:: Input material

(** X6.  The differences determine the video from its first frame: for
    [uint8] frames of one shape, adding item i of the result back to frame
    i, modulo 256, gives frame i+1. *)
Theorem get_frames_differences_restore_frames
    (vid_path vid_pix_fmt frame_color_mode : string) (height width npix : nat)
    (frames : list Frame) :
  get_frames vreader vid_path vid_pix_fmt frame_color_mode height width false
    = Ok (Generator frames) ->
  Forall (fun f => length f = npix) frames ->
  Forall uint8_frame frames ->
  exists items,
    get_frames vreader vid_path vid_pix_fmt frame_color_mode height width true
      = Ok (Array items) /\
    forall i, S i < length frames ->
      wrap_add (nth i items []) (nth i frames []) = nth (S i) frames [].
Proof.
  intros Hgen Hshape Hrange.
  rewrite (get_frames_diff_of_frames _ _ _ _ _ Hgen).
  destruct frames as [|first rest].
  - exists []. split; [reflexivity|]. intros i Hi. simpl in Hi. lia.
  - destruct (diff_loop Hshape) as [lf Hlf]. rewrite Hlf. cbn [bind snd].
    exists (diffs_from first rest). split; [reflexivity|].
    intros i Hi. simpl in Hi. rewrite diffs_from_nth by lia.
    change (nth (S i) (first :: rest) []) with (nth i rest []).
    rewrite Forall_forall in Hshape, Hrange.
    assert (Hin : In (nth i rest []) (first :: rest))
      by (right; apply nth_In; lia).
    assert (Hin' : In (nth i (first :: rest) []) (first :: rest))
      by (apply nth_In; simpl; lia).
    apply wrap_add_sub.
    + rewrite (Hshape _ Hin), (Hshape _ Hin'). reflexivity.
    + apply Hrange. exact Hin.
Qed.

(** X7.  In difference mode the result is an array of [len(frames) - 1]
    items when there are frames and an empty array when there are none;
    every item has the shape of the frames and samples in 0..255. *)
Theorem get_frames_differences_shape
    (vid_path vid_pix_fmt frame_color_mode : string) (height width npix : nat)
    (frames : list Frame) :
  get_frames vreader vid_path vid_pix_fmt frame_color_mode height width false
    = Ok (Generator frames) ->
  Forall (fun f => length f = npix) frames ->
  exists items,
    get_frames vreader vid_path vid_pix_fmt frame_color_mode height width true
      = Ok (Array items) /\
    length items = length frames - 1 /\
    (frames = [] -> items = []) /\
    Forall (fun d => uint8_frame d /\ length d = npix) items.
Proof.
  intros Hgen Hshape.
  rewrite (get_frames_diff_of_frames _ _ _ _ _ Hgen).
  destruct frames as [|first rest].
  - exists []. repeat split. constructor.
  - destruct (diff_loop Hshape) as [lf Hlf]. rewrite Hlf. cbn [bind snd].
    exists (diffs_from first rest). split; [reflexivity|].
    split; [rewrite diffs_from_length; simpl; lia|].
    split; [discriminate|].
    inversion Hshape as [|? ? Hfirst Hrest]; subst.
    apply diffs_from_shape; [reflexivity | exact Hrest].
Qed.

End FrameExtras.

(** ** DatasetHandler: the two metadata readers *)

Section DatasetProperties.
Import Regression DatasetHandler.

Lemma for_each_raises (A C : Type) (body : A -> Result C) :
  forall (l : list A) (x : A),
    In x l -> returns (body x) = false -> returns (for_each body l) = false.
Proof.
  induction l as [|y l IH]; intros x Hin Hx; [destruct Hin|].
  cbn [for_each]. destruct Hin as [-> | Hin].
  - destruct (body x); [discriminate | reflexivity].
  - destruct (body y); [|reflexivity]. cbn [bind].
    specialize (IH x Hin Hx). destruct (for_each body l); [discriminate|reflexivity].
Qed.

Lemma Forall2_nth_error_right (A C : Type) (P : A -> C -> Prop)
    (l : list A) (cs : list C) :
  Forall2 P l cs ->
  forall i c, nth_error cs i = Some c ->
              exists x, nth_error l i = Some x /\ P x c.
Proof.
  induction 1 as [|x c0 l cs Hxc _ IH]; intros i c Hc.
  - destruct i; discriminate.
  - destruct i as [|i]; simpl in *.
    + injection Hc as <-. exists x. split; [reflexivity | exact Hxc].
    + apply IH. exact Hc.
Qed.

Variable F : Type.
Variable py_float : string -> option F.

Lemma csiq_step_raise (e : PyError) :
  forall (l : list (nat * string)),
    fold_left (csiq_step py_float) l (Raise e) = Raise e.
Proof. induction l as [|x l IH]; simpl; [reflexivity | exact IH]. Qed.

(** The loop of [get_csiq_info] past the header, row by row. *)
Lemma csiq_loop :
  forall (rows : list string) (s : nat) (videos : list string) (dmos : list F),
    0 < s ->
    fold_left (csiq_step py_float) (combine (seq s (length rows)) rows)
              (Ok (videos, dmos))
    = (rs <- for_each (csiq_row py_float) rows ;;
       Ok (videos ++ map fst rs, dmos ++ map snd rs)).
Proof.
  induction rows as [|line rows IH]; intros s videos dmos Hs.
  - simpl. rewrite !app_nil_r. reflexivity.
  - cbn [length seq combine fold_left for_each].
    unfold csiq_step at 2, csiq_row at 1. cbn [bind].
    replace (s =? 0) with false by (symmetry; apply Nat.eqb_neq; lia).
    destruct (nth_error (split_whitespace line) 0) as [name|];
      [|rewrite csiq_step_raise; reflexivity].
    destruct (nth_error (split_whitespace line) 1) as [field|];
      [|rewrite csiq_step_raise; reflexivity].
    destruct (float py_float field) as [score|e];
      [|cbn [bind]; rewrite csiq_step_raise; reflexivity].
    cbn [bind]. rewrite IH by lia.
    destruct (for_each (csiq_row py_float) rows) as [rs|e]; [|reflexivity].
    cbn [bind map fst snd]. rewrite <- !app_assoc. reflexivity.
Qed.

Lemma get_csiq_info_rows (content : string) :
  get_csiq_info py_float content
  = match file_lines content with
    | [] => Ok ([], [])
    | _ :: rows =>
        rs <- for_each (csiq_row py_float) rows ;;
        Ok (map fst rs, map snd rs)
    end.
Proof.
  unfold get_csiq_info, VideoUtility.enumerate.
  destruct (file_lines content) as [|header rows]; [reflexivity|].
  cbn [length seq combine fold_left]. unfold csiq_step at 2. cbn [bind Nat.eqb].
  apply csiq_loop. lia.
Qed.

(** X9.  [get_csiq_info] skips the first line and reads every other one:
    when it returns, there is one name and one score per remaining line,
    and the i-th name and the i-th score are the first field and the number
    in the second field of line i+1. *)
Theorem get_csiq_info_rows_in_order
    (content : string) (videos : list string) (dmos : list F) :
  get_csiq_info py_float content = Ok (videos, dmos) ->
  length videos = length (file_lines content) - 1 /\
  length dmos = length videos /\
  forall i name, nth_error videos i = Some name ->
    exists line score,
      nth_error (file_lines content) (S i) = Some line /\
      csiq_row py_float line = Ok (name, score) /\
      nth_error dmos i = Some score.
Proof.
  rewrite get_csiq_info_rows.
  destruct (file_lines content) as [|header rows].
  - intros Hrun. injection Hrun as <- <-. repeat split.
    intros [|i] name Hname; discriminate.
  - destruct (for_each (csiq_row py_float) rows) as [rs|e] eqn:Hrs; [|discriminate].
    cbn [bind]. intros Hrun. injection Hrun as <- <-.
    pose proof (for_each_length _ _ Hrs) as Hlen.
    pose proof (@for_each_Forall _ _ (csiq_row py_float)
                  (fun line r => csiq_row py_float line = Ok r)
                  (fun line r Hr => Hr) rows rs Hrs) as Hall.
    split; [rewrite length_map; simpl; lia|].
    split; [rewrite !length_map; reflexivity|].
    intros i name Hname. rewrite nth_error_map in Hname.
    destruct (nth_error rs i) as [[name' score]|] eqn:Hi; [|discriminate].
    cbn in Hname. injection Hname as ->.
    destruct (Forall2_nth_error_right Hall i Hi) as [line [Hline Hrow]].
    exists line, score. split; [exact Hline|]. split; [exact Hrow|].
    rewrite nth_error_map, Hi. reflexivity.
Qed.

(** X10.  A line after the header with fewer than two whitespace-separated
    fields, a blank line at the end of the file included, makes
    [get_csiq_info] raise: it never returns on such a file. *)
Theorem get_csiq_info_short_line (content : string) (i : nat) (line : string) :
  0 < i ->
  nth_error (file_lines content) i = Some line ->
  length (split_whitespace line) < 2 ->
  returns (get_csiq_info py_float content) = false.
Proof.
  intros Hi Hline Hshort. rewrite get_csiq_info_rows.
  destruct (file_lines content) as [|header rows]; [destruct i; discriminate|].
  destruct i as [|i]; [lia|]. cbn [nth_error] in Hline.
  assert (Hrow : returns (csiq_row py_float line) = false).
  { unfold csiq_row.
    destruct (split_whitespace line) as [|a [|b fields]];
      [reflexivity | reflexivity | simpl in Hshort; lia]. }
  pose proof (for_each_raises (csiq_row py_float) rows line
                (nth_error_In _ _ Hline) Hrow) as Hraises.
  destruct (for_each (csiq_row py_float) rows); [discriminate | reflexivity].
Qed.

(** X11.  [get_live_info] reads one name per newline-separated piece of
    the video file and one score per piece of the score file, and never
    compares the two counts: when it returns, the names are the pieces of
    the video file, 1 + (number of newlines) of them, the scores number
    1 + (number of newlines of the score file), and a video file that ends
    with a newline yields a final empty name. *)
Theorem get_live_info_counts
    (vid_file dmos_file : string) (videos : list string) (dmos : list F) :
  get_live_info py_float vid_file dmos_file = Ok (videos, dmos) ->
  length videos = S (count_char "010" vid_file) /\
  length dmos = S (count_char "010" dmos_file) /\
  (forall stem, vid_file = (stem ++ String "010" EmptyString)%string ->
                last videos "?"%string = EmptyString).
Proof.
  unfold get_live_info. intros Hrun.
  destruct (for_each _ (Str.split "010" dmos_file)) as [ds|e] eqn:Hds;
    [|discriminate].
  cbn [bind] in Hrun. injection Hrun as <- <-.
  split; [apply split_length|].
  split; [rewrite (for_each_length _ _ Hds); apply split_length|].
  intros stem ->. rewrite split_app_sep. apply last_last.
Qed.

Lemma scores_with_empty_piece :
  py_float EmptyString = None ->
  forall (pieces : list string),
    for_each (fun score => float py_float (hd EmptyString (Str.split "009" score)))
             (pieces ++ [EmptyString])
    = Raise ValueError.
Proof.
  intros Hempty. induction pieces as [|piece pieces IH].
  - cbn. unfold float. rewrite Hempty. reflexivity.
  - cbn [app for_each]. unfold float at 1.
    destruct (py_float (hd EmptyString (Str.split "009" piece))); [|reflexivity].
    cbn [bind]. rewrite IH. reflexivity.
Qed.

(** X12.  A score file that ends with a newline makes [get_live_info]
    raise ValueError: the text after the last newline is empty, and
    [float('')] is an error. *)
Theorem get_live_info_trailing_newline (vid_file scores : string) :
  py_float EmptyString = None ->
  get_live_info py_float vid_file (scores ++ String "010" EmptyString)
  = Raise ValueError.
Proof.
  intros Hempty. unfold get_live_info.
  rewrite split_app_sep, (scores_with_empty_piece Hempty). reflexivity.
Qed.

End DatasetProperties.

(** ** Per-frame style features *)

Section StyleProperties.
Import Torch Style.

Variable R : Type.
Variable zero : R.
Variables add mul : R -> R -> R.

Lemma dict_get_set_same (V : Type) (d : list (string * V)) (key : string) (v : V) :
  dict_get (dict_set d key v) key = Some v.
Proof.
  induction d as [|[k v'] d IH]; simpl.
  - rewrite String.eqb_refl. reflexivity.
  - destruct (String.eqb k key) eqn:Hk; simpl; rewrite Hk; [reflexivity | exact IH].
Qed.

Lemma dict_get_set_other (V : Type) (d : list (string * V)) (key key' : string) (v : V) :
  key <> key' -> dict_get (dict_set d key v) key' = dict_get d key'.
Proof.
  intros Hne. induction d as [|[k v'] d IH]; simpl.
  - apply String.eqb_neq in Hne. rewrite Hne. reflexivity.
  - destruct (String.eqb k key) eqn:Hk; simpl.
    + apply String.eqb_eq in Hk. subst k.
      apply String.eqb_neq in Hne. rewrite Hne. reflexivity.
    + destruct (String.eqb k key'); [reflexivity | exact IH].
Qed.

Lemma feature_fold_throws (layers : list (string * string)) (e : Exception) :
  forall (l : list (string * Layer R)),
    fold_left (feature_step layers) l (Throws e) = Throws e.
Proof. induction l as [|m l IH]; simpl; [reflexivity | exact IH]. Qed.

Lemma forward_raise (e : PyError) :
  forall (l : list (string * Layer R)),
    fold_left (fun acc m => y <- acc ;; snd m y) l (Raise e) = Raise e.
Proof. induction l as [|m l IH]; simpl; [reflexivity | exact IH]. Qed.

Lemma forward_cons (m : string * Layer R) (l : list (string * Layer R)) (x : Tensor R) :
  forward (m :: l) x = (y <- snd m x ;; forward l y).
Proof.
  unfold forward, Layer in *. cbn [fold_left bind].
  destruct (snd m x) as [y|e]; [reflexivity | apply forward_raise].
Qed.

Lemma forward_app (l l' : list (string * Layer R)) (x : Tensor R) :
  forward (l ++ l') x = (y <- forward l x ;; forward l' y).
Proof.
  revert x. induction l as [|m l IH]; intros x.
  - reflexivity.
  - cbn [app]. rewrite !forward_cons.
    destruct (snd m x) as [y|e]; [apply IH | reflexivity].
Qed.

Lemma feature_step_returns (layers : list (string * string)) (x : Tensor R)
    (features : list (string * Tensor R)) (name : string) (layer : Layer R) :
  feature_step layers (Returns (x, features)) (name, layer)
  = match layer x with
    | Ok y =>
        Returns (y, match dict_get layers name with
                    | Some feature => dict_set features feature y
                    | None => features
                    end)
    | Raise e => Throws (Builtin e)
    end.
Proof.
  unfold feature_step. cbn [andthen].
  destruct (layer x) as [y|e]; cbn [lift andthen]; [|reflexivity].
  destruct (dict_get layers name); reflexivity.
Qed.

::::

*The task*
In the entries above, restate word for word the lines between the one holding "Lemma feature_step_returns (layers" and the one holding "Returns (y, match", inclusive, and nothing besides.

*Expected answer*
Lemma feature_step_returns (layers : list (string * string)) (x : Tensor R)
    (features : list (string * Tensor R)) (name : string) (layer : Layer R) :
  feature_step layers (Returns (x, features)) (name, layer)
  = match layer x with
    | Ok y =>
        Returns (y, match dict_get layers name with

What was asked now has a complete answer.